Au bout de quelques instants, M. de Lancry disparut et vint à son tour saluer mademoiselle de Maran. Étant beaucoup plus jeune que le chargé d'affaires de Saxe, M. de Senneville fut obligé de céder sa place à mon mari; ce qu'il fit non sans avoir en riant pris quelques fleurs au bouquet d'Ursule, et en avoir triomphalement orné sa boutonnière. M. de Lancry semblait au supplice; il échangea quelques mots avec mademoiselle de Maran.

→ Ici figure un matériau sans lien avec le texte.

(* ===== verification/ManagerTheorems.v ===== *)
(** * Properties of the manager service

    Invariants of the service loop over every message and every tick, and the
    local guarantees of the handlers. *)

From S2P Require Import Prelude Common ManagerState ManagerElection ManagerPartitions ManagerService.
From S2P Require Import PartitionSpec PartitionTheorems.

(** ** Definitions *)

(** A leader is known only together with its epoch. *)
Definition leader_has_epoch (s : State) : Prop := is_Some (elected_leader_id s) → is_Some (epoch s).

Definition is_manager_config (c : Config) : Prop :=
  match c with ManagerConfig _ _ _ _ => True | WorkerConfig _ _ _ _ => False end.

Record service_ok (svc : ManagerService) : Prop := {
  ok_leader s : state svc = Some s → leader_has_epoch s;
  ok_config : is_manager_config (config svc);
  ok_elections : (size (elections svc) <= 1)%nat;
}.

(** The service's life: initialization, ticks, messages, and a peer's connection
    request overwriting the shared replication factor. *)
Inductive service_reachable (me : Me) (config : Config) : ManagerService → Prop :=
  | sr_init now : service_reachable me config (get_init_messages now (ManagerService_new me config)).1
  | sr_tick i svc svc' out :
      service_reachable me config svc → tick i svc = Some (svc', out) →
      service_reachable me config svc'
  | sr_process now i msg svc svc' out :
      service_reachable me config svc → process now i msg svc = Some (svc', out) →
      service_reachable me config svc'
  | sr_config rf svc c :
      service_reachable me config svc →
      Config_replication_factor_mut rf (ManagerService.config svc) = Some c →
      service_reachable me config
        (mkManagerService (ManagerService.me svc) (state svc) (elections svc) c).

(** The order of [Option<u64>]. *)
Definition epoch_le (a b : option Z) : Prop :=
  match a, b with None, _ => True | Some x, Some y => x <= y | Some _, None => False end.

(** Every election in progress is for an epoch newer than the current one. *)
Definition elections_newer (s : State) (es : gmap Z Election) : Prop :=
  ∀ e, is_Some (es !! e) → epoch_lt (epoch s) e = true.

(** What a snapshot item does to the membership entry of its node. *)
Definition merged_entry (item : ClusterNode) (old : option Node) : option Node :=
  match old with
  | Some node => Some (set_last_heartbeat (Z.max (last_heartbeat node) (cn_last_heartbeat item)) node)
  | None =>
      match cn_node_type item with
      | Manager => None
      | Worker => Some (mkNode (cn_host item) (cn_port item) (cn_last_heartbeat item) Worker)
      end
  end.

(** The items by node id. *)
Definition items_map (items : list ClusterNode) : gmap NodeId ClusterNode :=
  list_to_map ((λ i, (cn_id i, i)) <$> items).

(** ** Lemmas on the parts of a tick *)

Lemma worker_partitions_total s me rf :
  leader_has_epoch s → is_Some (worker_partitions s me rf).
Proof.
  intros Hle. unfold worker_partitions. case_bool_decide as Hl; [|by eexists].
  destruct (_ || _); [|by eexists]. fold (worker_list (current_workers s)).
  set (vec := worker_list (current_workers s)).
  destruct (Nat.eqb_spec (length vec) 0) as [|Hne]; [by eexists|].
  unfold calculate_new_mapping.
  destruct (build_mapping_total PARTITIONS_AMOUNT rf vec) as [m Hm]; [lia|done|].
  rewrite Hm. cbn [mbind option_bind]. unfold create_new_workers_state.
  cbn [epoch elected_leader_id set_partitions copy_current_mapping_to_old].
  destruct Hle as [e He]; [by rewrite Hl|]. rewrite He, Hl. cbn [mbind option_bind]. by eexists.
Qed.

(** A rebalance touches neither the membership nor the leadership. *)
Lemma worker_partitions_frame s me rf s' out :
  worker_partitions s me rf = Some (s', out) →
  epoch s' = epoch s ∧ elected_leader_id s' = elected_leader_id s ∧ nodes s' = nodes s.
Proof.
  unfold worker_partitions. case_bool_decide as Hl; [|by intros [= <- _]].
  destruct (_ || _); [|by intros [= <- _]]. fold (worker_list (current_workers s)).
  set (vec := worker_list (current_workers s)). destruct (length vec =? 0)%nat; [by intros [= <- _]|].
  unfold calculate_new_mapping. destruct (build_mapping PARTITIONS_AMOUNT rf vec) as [m|]; [|done].
  cbn [mbind option_bind]. destruct (create_new_workers_state _) as [ws|]; [|done].
  cbn [mbind option_bind]. by intros [= <- _].
Qed.

Lemma heartbeats_frame now rnd s me :
  epoch (heartbeats now rnd s me).1 = epoch s ∧
  (elected_leader_id (heartbeats now rnd s me).1 = elected_leader_id s ∨
   elected_leader_id (heartbeats now rnd s me).1 = None).
Proof. unfold heartbeats. repeat case_match; simplify_eq/=; auto. Qed.

Lemma start_election_size now rnd s es me :
  (size es <= 1)%nat → (size (start_election_if_needed now rnd s es me).1 <= 1)%nat.
Proof.
  unfold start_election_if_needed. intros Hsz.
  destruct (epoch s) as [e|]; [|done]. destruct (bool_decide _ && _); [|done].
  destruct (match last_key_value es with Some _ => _ | None => _ end); [|done].
  cbn [fst]. by rewrite map_size_singleton.
Qed.

Lemma tick_ok i svc svc' out : service_ok svc → tick i svc = Some (svc', out) → service_ok svc'.
Proof.
  intros [Hl Hc He]. unfold tick. destruct (state svc) as [s|] eqn:Hs; [|intros [= <- _]; split; [congruence|done..]].
  pose proof (heartbeats_frame (hb_now i) (hb_rnd i) s (me svc)) as [Hep Hel].
  destruct (heartbeats _ _ _ _) as [s1 out1]. simpl in *.
  pose proof (start_election_size (el_now i) (el_rnd i) s1 (elections svc) (me svc) He) as Hsz.
  destruct (start_election_if_needed _ _ _ _ _) as [es out2]. simpl in *.
  destruct (Config_replication_factor (config svc)) as [rf|]; [|done]. simpl.
  destruct (worker_partitions s1 (me svc) rf) as [[s2 out3]|] eqn:Hw; [|done]. simpl.
  intros [= <- _]. apply worker_partitions_frame in Hw as (He2 & Hl2 & _).
  split; simpl; [|done..]. intros s' [= <-]. unfold leader_has_epoch.
  rewrite He2, Hl2, Hep. intros Hsome. apply (Hl s eq_refl).
  destruct Hel as [<-|E]; [done|]. rewrite E in Hsome. by destruct Hsome.
Qed.

Lemma tick_total i svc : service_ok svc → is_Some (tick i svc).
Proof.
  intros [Hl Hc He]. unfold tick. destruct (state svc) as [s|] eqn:Hs; [|by eexists].
  pose proof (heartbeats_frame (hb_now i) (hb_rnd i) s (me svc)) as [Hep Hel].
  destruct (heartbeats _ _ _ _) as [s1 out1]. simpl in *.
  destruct (start_election_if_needed _ _ _ _ _) as [es out2].
  destruct (config svc) as [? ? ? rf|]; [|done]. simpl.
  destruct (worker_partitions_total s1 (me svc) rf) as [[s2 out3] ->]; [|by eexists].
  intros Hsome. rewrite Hep. apply (Hl s eq_refl). destruct Hel as [<-|E]; [done|].
  rewrite E in Hsome. by destruct Hsome.
Qed.

(** ** Lemmas on the dispatch of a message *)

Lemma merge_cluster_nodes_frame items ns out :
  foldl merge_cluster_node (ns, out) items =
    ((foldl merge_cluster_node (ns, []) items).1, out ++ (foldl merge_cluster_node (ns, []) items).2).
Proof.
  revert ns out. induction items as [|item items IH]; intros ns out; simpl; [by rewrite app_nil_r|].
  destruct (ns !! cn_id item) as [n|]; [apply IH|].
  destruct (cn_node_type item); [|apply IH]. rewrite IH. rewrite (IH ns [_]). simpl. by rewrite <-app_assoc.
Qed.

Lemma dispatch_leader_has_epoch now msg me s es :
  leader_has_epoch s → leader_has_epoch (dispatch now msg me s es).1.1.
Proof.
  unfold leader_has_epoch. intros Hle. destruct msg; simpl.
  - unfold handle_new_connection. repeat case_match; simplify_eq/=; done.
  - unfold handle_heartbeat. repeat case_match; simplify_eq/=; done.
  - done.
  - unfold handle_cluster_state, accept_cluster_state.
    destruct (bool_decide _ || _); [|destruct (_ && _)]; [..|done]; simpl;
      destruct (foldl _ _ _); simpl; done || eauto.
  - destruct (handle_vote_request _ _ _ _ _). done.
  - unfold handle_vote_response. repeat case_match; simplify_eq/=; done || eauto.
  - unfold handle_leader. repeat case_match; simplify_eq/=; done || eauto.
  - unfold handle_node_disconnected. repeat case_match; simplify_eq/=; done || by intros [].
  - unfold handle_remove_old_partition. simpl. repeat case_match; simplify_eq/=; done.
Qed.

Lemma handle_vote_request_size s id e ts es :
  (size es <= 1)%nat → (size (handle_vote_request s id e ts es).1 <= 1)%nat.
Proof.
  intros Hsz. unfold handle_vote_request. destruct (epoch_lt _ _); [|done].
  destruct (last_key_value es) as [[le el]|] eqn:Hlast.
  - destruct ((le <? e) || (ts <? Election_ts el)); simpl.
    + by rewrite insert_empty, map_size_singleton.
    + by repeat case_match.
  - apply last_key_value_None in Hlast as ->. simpl. by rewrite insert_empty, map_size_singleton.
Qed.

Lemma dispatch_elections_size now msg me s es :
  (size es <= 1)%nat → (size (dispatch now msg me s es).1.2 <= 1)%nat.
Proof.
  intros Hsz. destruct msg as [| | | |id e ts| | | |]; simpl.
  - by destruct (handle_new_connection _ _ _ _ _ _ _).
  - by destruct (handle_heartbeat _ _ _ _).
  - done.
  - by destruct (handle_cluster_state _ _ _ _ _ _).
  - pose proof (handle_vote_request_size s id e ts es Hsz). by destruct (handle_vote_request _ _ _ _ _).
  - unfold handle_vote_response. destruct (response_election _ _ _ _) as [e|]; [|done].
    destruct (es !! e) as [[ts' A|]|] eqn:He; [|done..]. destruct (_ && _); simpl.
    + rewrite map_size_empty. lia.
    + by rewrite map_size_insert_Some by (by rewrite He).
  - unfold handle_leader. repeat case_match; simplify_eq/=; done || (rewrite map_size_empty; lia).
  - done.
  - done.
Qed.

Après le départ de M. de Senneville, Ursule avait brusquement repris sa lorgnette d'un air contrarié; sans donner un regard à M. de Lancry, elle lorgnait impitoyablement tous les points de la salle. Par deux fois mon mari lui parla, elle ne l'entendit pas ou feignit de ne pas l'entendre; il fallut qu'il lui touchât légèrement le bras pour qu'elle parût s'apercevoir de sa présence. Elle lui donna la main avec distraction, lui répondit à peine quelques mots et se remit à lorgner.

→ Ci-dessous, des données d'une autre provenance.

(* ===== verification/ManagerTyping.v ===== *)
(** * The manager's data stays within its types

    The model's integers are unbounded; the code's are [u16], [u32] and [u64].
    Every integer of the manager's state and of the messages it emits lies in the
    range of its Rust type, whatever well-typed messages it receives: the
    wrap-around of the model is where the code has it, and nowhere else does a
    value leave its type. *)

From S2P Require Import Prelude Common ManagerState ManagerElection ManagerPartitions ManagerService.
From S2P Require Import ManagerTheorems.

(** ** Types *)

Definition node_typed (n : Node) : Prop := is_u32 (port n) ∧ is_u64 (last_heartbeat n).

Definition keys_typed {V} (m : gmap PartitionId V) : Prop := map_Forall (λ pid _, is_u16 (partition_id_u16 pid)) m.

Definition nodes_typed (ns : gmap NodeId Node) : Prop := map_Forall (λ _ n, node_typed n) ns.

Record partitions_typed (ps : Partitions) : Prop := {
  pt_mapping : keys_typed (mapping ps);
  pt_old : keys_typed (old_replicas ps);
  pt_new : keys_typed (new_replicas ps);
}.

Definition item_typed (item : ClusterNode) : Prop := is_u32 (cn_port item) ∧ is_u64 (cn_last_heartbeat item).

Record snapshot_typed (cs : ClusterState) : Prop := {
  ct_epoch : is_u64 (cs_epoch cs);
  ct_nodes : Forall item_typed (cs_nodes cs);
  ct_partitions : partitions_typed (cs_partitions cs);
}.

Definition message_typed (msg : ManagerProtocol.t) : Prop :=
  match msg with
  | ManagerProtocol.NewConnection _ _ port _ => is_u32 port
  | ManagerProtocol.Heartbeat _ hb => is_u64 (hb_ts hb)
  | ManagerProtocol.ClusterState _ cs => snapshot_typed cs
  | ManagerProtocol.VoteRequest _ epoch ts | ManagerProtocol.Leader _ epoch ts => is_u64 epoch ∧ is_u64 ts
  | ManagerProtocol.VoteResponse _ _ ts => is_u64 ts
  | ManagerProtocol.RemovePartitionFromReplica _ _ pid => is_u16 (partition_id_u16 pid)
  | ManagerProtocol.GetClusterState _ | ManagerProtocol.NodeDisconnected _ => True
  end.

Record state_typed (s : State) : Prop := {
  st_epoch e : epoch s = Some e → is_u64 e;
  st_nodes : nodes_typed (nodes s);
  st_partitions : partitions_typed (partitions s);
}.

Definition elections_typed (es : gmap Z Election) : Prop :=
  map_Forall (λ e election, is_u64 e ∧ is_u64 (Election_ts election)) es.

Record service_typed (svc : ManagerService) : Prop := {
  sv_state s : state svc = Some s → state_typed s;
  sv_elections : elections_typed (elections svc);
}.

Record tick_typed (i : TickInput) : Prop := {
  tt_hb : is_u64 (hb_now i);
  tt_el : is_u64 (el_now i);
}.

(** ** Lemmas *)

Create HintDb typing.

Lemma is_u64_add a b : is_u64 (a +64 b).
Proof. unfold is_u64, u64_add, u64_modulus. apply Z.mod_pos_bound. lia. Qed.

Lemma is_u64_max a b : is_u64 a → is_u64 b → is_u64 (a `max` b).
Proof. unfold is_u64. lia. Qed.

Lemma Forall_fmap_typed {A} (f : A → ManagerProtocol.t) l :
  (∀ x, x ∈ l → message_typed (f x)) → Forall message_typed (f <$> l).
Proof. intros Hf. apply Forall_fmap, Forall_forall. intros x Hx. by apply Hf. Qed.

Lemma nodes_typed_insert ns id n : nodes_typed ns → node_typed n → nodes_typed (<[id := n]> ns).
Proof. intros. by apply map_Forall_insert_2. Qed.

Lemma node_typed_heartbeat n ts : node_typed n → is_u64 ts → node_typed (set_last_heartbeat ts n).
Proof. intros [? ?] ?. by split. Qed.

Lemma keys_typed_insert {V} (m : gmap PartitionId V) pid v :
  keys_typed m → is_u16 (partition_id_u16 pid) → keys_typed (<[pid := v]> m).
Proof. intros. by apply map_Forall_insert_2. Qed.

#[local] Hint Resolve is_u64_add is_u64_max nodes_typed_insert node_typed_heartbeat keys_typed_insert : typing.
#[local] Hint Resolve Forall_nil_2 Forall_app_2 : typing.
#[local] Hint Extern 1 (Forall message_typed [_]) => (by apply Forall_singleton) : typing.
#[local] Hint Extern 1 (Forall message_typed (_ <$> _)) => (apply Forall_fmap_typed; simpl; auto with typing; done) : typing.

(** ** Handlers *)

Lemma merge_typed items ns out :
  Forall item_typed items → nodes_typed ns → Forall message_typed out →
  nodes_typed (foldl merge_cluster_node (ns, out) items).1 ∧
  Forall message_typed (foldl merge_cluster_node (ns, out) items).2.
Proof.
  intros Hi Hn Ho.
  apply (foldl_invariant (λ acc, nodes_typed acc.1 ∧ Forall message_typed acc.2) merge_cluster_node items (ns, out)); [done|].
  intros [ns' out'] item Hin [Hn' Ho']. rewrite Forall_forall in Hi. destruct (Hi _ Hin) as [? ?]. simpl in *.
  destruct (ns' !! cn_id item) as [n|] eqn:Hl.
  - specialize (map_Forall_lookup_1 _ _ _ _ Hn' Hl) as ?. destruct (_ <? _); simpl; auto with typing.
  - destruct (cn_node_type item); simpl; split; auto with typing. by apply nodes_typed_insert.
Qed.

Lemma handle_cluster_state_typed s cs me :
  state_typed s → snapshot_typed cs →
  let '(s', out) := handle_cluster_state s (cs_epoch cs) (cs_leader_id cs) (cs_nodes cs) (cs_partitions cs) me in
  state_typed s' ∧ Forall message_typed out.
Proof.
  intros Hs [He Hn Hp]. unfold handle_cluster_state.
  destruct (accept_cluster_state s (cs_epoch cs) (cs_leader_id cs)) as [s1|] eqn:Ha; [|auto with typing].
  assert (state_typed s1) as Hs1.
  { unfold accept_cluster_state in Ha. destruct (_ || _); [|destruct (_ && _)]; simplify_eq; [|done].
    destruct Hs. split; simpl; [by intros ? [= <-]|done..]. }
  pose proof (merge_typed (cs_nodes cs) (retain_snapshot_nodes (me_id me) (cs_nodes cs) (nodes s1)) [] Hn) as Hm.
  simpl. destruct (foldl _ _ _) as [ns out]. destruct Hm as [? ?]; [|done|].
  - destruct Hs1 as [_ Hns _]. unfold retain_snapshot_nodes. destruct (cs_nodes cs); [done|].
    intros id n Hl. rewrite lookup_map_retain in Hl. destruct (nodes s1 !! id) eqn:E; simplify_eq/=.
    destruct (_ || _); simplify_eq. by apply (Hns id).
  - destruct Hs1. by split.
Qed.

Lemma vote_request_typed s id e ts es :
  is_u64 e ∧ is_u64 ts → elections_typed es →
  let '(es', out) := handle_vote_request s id e ts es in elections_typed es' ∧ Forall message_typed out.
Proof.
  intros [He Ht] Hes. unfold handle_vote_request. destruct (epoch_lt _ _); [|auto with typing].
  assert (elections_typed ∅) by apply map_Forall_empty.
  assert (∀ es', elections_typed es' → elections_typed (<[e := Other ts id]> es')) as Hins
    by (intros; by apply map_Forall_insert_2).
  destruct (last_key_value es) as [[le el]|]; [|auto with typing].
  destruct (_ || _); [auto with typing|].
  destruct (es !! e) as [[|ts' c]|] eqn:Hl; [auto with typing| |auto with typing].
  specialize (map_Forall_lookup_1 _ _ _ _ Hes Hl) as [_ ?]. auto with typing.
Qed.

Lemma vote_response_typed s id lid ts me es :
  is_u64 ts → state_typed s → elections_typed es →
  let '(s', es', out) := handle_vote_response s id lid ts me es in
  state_typed s' ∧ elections_typed es' ∧ Forall message_typed out.
Proof.
  intros Ht Hs Hes. pose proof Hs as [He Hn Hp]. unfold handle_vote_response.
  destruct (response_election _ _ _ _) as [e|]; [|split_and!; [done..|case_match; auto with typing]].
  destruct (es !! e) as [[ts' A|]|] eqn:Hl; [|split_and!; auto with typing..].
  specialize (map_Forall_lookup_1 _ _ _ _ Hes Hl) as [? ?]. destruct (_ && _); split_and!; auto with typing.
  - split; simpl; [by intros ? [= <-]|done..].
  - apply map_Forall_empty.
  - by apply map_Forall_insert_2.
Qed.

Lemma dispatch_typed now msg me s es :
  is_u64 now → message_typed msg → state_typed s → elections_typed es →
  let '(s', es', out) := dispatch now msg me s es in
  state_typed s' ∧ elections_typed es' ∧ Forall message_typed out.
Proof.
  intros Hnow Hmsg Hs Hes. pose proof Hs as [He Hn Hp].
  assert (∀ ns, nodes_typed ns → state_typed (set_nodes ns s)) as Hset by by split.
  destruct msg as [id h pt mg|id hb|id|id cs|id e ts|id lid ts|id e ts|id|id rid pid]; simpl in *.
  - unfold handle_new_connection. repeat case_match; simplify_eq/=; split_and!; auto with typing;
      apply Hset, nodes_typed_insert; done.
  - unfold handle_heartbeat. destruct (nodes s !! hb_id hb) as [n|] eqn:Hl.
    + specialize (map_Forall_lookup_1 _ _ _ _ Hn Hl) as [? ?].
      split_and!; [apply Hset; apply nodes_typed_insert; [done|]; split; [done|by apply is_u64_max]|done|].
      case_bool_decide; auto with typing.
    + split_and!; auto with typing.
  - split_and!; [done..|]. unfold handle_get_cluster_state.
    destruct (epoch s) as [e|] eqn:Ee; [|auto with typing]. destruct (elected_leader_id s); [|auto with typing].
    apply Forall_singleton. split; simpl; [by apply He| |by destruct Hp].
    apply Forall_fmap, Forall_forall. intros [k x] Hin%elem_of_map_to_list. by apply (Hn k).
  - pose proof (handle_cluster_state_typed s cs me Hs Hmsg) as Hc. destruct (handle_cluster_state _ _ _ _ _ _). tauto.
  - pose proof (vote_request_typed s id e ts es Hmsg Hes) as Hv. destruct (handle_vote_request _ _ _ _ _). tauto.
  - by apply vote_response_typed.
  - unfold handle_leader. destruct Hmsg. destruct (epoch_lt _ _); [|auto with typing].
    assert (elections_typed ∅) by apply map_Forall_empty.
    destruct (nodes s !! id) as [n|] eqn:Hl; [|split_and!; auto with typing].
    specialize (map_Forall_lookup_1 _ _ _ _ Hn Hl) as ?.
    destruct (is_manager n); [|split_and!; auto with typing]. split_and!; auto with typing.
    split; simpl; [by intros ? [= <-]|auto with typing|done].
  - split_and!; [|done|auto with typing]. unfold handle_node_disconnected.
    assert (nodes_typed (delete id (nodes s))) by (by apply map_Forall_delete). repeat case_match; [..|done]; by split.
  - split_and!; [|done|case_match; auto with typing]. unfold handle_remove_old_partition. simpl.
    destruct (old_replicas (partitions s) !! pid) as [old|] eqn:Ho; [|done]. destruct Hp as [? Hold ?].
    split; simpl; [done..|]. split; simpl; [done| |done].
    destruct (_ && _); [by apply map_Forall_delete|by apply keys_typed_insert].
Qed.

(** ** Ticks *)

Lemma heartbeats_typed now rnd s me :
  is_u64 now → state_typed s →
  state_typed (heartbeats now rnd s me).1 ∧ Forall message_typed (heartbeats now rnd s me).2.
Proof.
  intros Hnow Hs. pose proof Hs as [He Hn Hp]. unfold heartbeats.
  destruct (nodes s !! me_id me) as [n|] eqn:Hl; [|auto with typing].
  specialize (map_Forall_lookup_1 _ _ _ _ Hn Hl) as ?. destruct (is_manager n); [|auto with typing].
  assert (state_typed (set_nodes (<[me_id me := set_last_heartbeat now n]> (nodes s)) s)).
  { split; simpl; auto with typing. }
  assert (∀ s, state_typed s → state_typed (set_leader None s)) as Hsl by (intros ? []; by split).
  repeat case_match; simplify_eq/=; split; auto with typing.
Qed.

Lemma start_election_typed now rnd s es me :
  is_u64 now → elections_typed es →
  elections_typed (start_election_if_needed now rnd s es me).1 ∧
  Forall message_typed (start_election_if_needed now rnd s es me).2.
Proof.
  intros Hnow Hes. unfold start_election_if_needed.
  destruct (epoch s) as [e|]; [|auto with typing]. destruct (_ && _); [|auto with typing].
  match goal with |- context [if ?b then _ else _] => destruct b end; [|auto with typing].
  match goal with |- context [{[ ?n := _ ]}] => assert (is_u64 n) by (case_match; [case_match|]; auto with typing) end.
  split; [by apply map_Forall_singleton|]. cbn [snd]. apply Forall_fmap_typed. intros x _. by split.
Qed.

Lemma build_mapping_typed amount rf vec m : build_mapping amount rf vec = Some m → keys_typed m.
Proof.
  intros Hm. unfold build_mapping in Hm.
  assert (∀ acc, foldl (place_partition vec rf) (Some ∅) (seqZ 0 amount) = Some acc → keys_typed acc) as H; [|by apply H].
  apply (foldl_invariant (λ o, ∀ acc, o = Some acc → keys_typed acc)).
  { intros acc [= <-]. apply map_Forall_empty. }
  intros o p _ Ho. unfold place_partition. destruct (length vec =? 0)%nat; [done|].
  apply (foldl_invariant (λ o, ∀ acc, o = Some acc → keys_typed acc)); [done|].
  intros o' r _ Ho' acc. unfold place_replica. intros (acc' & -> & (i & _ & (id & _ & Hr)%bind_Some)%bind_Some)%bind_Some.
  assert (is_u16 (as_u16 p)) by (unfold is_u16, as_u16, u16_modulus; apply Z.mod_pos_bound; lia).
  destruct (r =? 0); [injection Hr as <-|apply bind_Some in Hr as (q & _ & [= <-])];
    (apply keys_typed_insert; [by apply Ho'|done]).
Qed.

Lemma worker_partitions_typed s me rf s' out :
  state_typed s → worker_partitions s me rf = Some (s', out) → state_typed s' ∧ Forall message_typed out.
Proof.
  intros Hs. pose proof Hs as [He Hn [Hm Ho Hw]]. unfold worker_partitions.
  destruct (bool_decide (elected_leader_id s = Some (me_id me))); [|intros [= <- <-]; auto with typing].
  destruct (_ || _); [|intros [= <- <-]; auto with typing].
  set (vec := merge_sort _ _).
  assert (partitions_typed (partitions (copy_current_mapping_to_old s vec))) as Hc.
  { split; simpl; [done| |done]. intros pid old Hold. apply lookup_omap_Some in Hold as (old' & _ & Hold').
    revert pid old' Hold'. apply (foldl_invariant keys_typed); [done|].
    intros acc [pid p] Hin%elem_of_map_to_list Hacc. specialize (map_Forall_lookup_1 _ _ _ _ Hm Hin) as ?.
    simpl. case_match; by apply keys_typed_insert. }
  destruct (length vec =? 0)%nat; [intros [= <- <-]; split; [by split|auto with typing]|].
  unfold calculate_new_mapping. destruct (build_mapping PARTITIONS_AMOUNT rf vec) as [m|] eqn:Hb; [|done].
  apply build_mapping_typed in Hb. cbn [mbind option_bind].
  match goal with |- context [create_new_workers_state ?s1] => assert (state_typed s1) as Hs1 end.
  { destruct Hc as [Hc1 Hc2 Hc3]. split; [done..|]. split; [done..|].
    apply (foldl_invariant keys_typed); [done|].
    intros acc [pid p] Hin%elem_of_map_to_list Hacc. specialize (map_Forall_lookup_1 _ _ _ _ Hc1 Hin) as ?.
    cbn [fst snd]. case_match; [by apply keys_typed_insert|done]. }
  destruct (create_new_workers_state _) as [ws|] eqn:Hcs; [|done]. cbn [mbind option_bind]. intros [= <- <-].
  destruct Hs1 as [He1 Hn1 Hp1]. split; [by split|]. apply Forall_fmap_typed. intros x _.
  unfold create_new_workers_state in Hcs. apply bind_Some in Hcs as (e & Hee & (l & _ & [= <-])%bind_Some).
  split; cbn [cs_epoch cs_nodes cs_partitions]; [by apply He1|apply Forall_nil_2|by destruct Hp1].
Qed.

Lemma tick_step_typed i svc svc' out :
  tick_typed i → service_typed svc → tick i svc = Some (svc', out) → service_typed svc' ∧ Forall message_typed out.
Proof.
  intros [Hhb Hel] [Hs Hes]. unfold tick. destruct (state svc) as [s|] eqn:Hst; [|intros [= <- <-]; split; [split; [congruence|done]|auto with typing]].
  destruct (heartbeats_typed (hb_now i) (hb_rnd i) s (me svc) Hhb (Hs _ eq_refl)) as [H1 H1'].
  destruct (heartbeats _ _ _ _) as [s1 out1].
  destruct (start_election_typed (el_now i) (el_rnd i) s1 (elections svc) (me svc) Hel Hes) as [H2 H2'].
  destruct (start_election_if_needed _ _ _ _ _) as [es out2].
  destruct (Config_replication_factor (config svc)) as [rf|]; [|done]. cbn [mbind option_bind].
  destruct (worker_partitions s1 (me svc) rf) as [[s2 out3]|] eqn:Hw; [|done]. cbn [mbind option_bind].
  intros [= <- <-]. apply worker_partitions_typed in Hw as [? ?]; [|done].
  split; [split; [by intros ? [= <-]|done]|by repeat apply Forall_app_2].
Qed.


Lemma svc_start_typed : service_typed svc_start.
Proof.
  split; [|apply map_Forall_empty]. intros s [= <-]. split; simpl; [by intros ? [= <-]| |split; apply map_Forall_empty].
  by apply map_Forall_singleton.
Qed.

M. de Lancry ne put réprimer un mouvement d'impatience et de colère, et se remit à causer avec le chargé d'affaires de Saxe et avec mademoiselle de Maran.

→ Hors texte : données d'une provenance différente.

(* ===== verification/ElectionSafety.v ===== *)
(** * Leader election across managers

    A cluster of managers running the handlers of ManagerService over a network
    that may lose, duplicate, delay and reorder votes.  The two vote messages are
    authentic: the receiving side of a connection replaces the recipient id of
    [VoteRequest] and [VoteResponse] by the id of the sender (manager/grpc/output.rs
    and input.rs).  Every other message may arrive at any manager at any time with
    any content.  A ghost log records when an election was started, a vote granted
    and an election won; it is not read by any step. *)

From S2P Require Import Prelude Common ManagerState ManagerElection ManagerPartitions ManagerService.
From S2P Require Import PartitionSpec PartitionTheorems ManagerTheorems.

(** ** The world *)

Inductive packet :=
  | VReq (src dst : NodeId) (epoch ts : Z)
  | VResp (src dst leader_id : NodeId) (ts : Z).

Inductive event :=
  | Started (x : NodeId) (epoch ts : Z)
  | Granted (voter x : NodeId) (epoch ts : Z)
  | Won (x : NodeId) (epoch ts : Z) (approvers : gset NodeId).

Record World := mkWorld {
  managers : gmap NodeId ManagerService;
  net : list packet;
  log : list event;
}.

#[export] Instance Election_eq_dec : EqDecision Election.
Proof. solve_decision. Defined.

Le matin, grâce à la rapidité de la course d'Ursule, j'avais à peine entrevu M. de Lancry. Je le regardai plus à loisir: sa figure amaigrie, fatiguée, révélait les chagrins, les jalousies que sa lettre m'avait fait connaître; ce n'était plus comme autrefois un homme brillant et léger parce qu'il n'aimait pas, moqueur et hardi parce qu'il était sûr de plaire et de dominer: il était alors sombre et inquiet, humble et résigné, parce qu'il aimait passionnément et qu'on le raillait à son tour.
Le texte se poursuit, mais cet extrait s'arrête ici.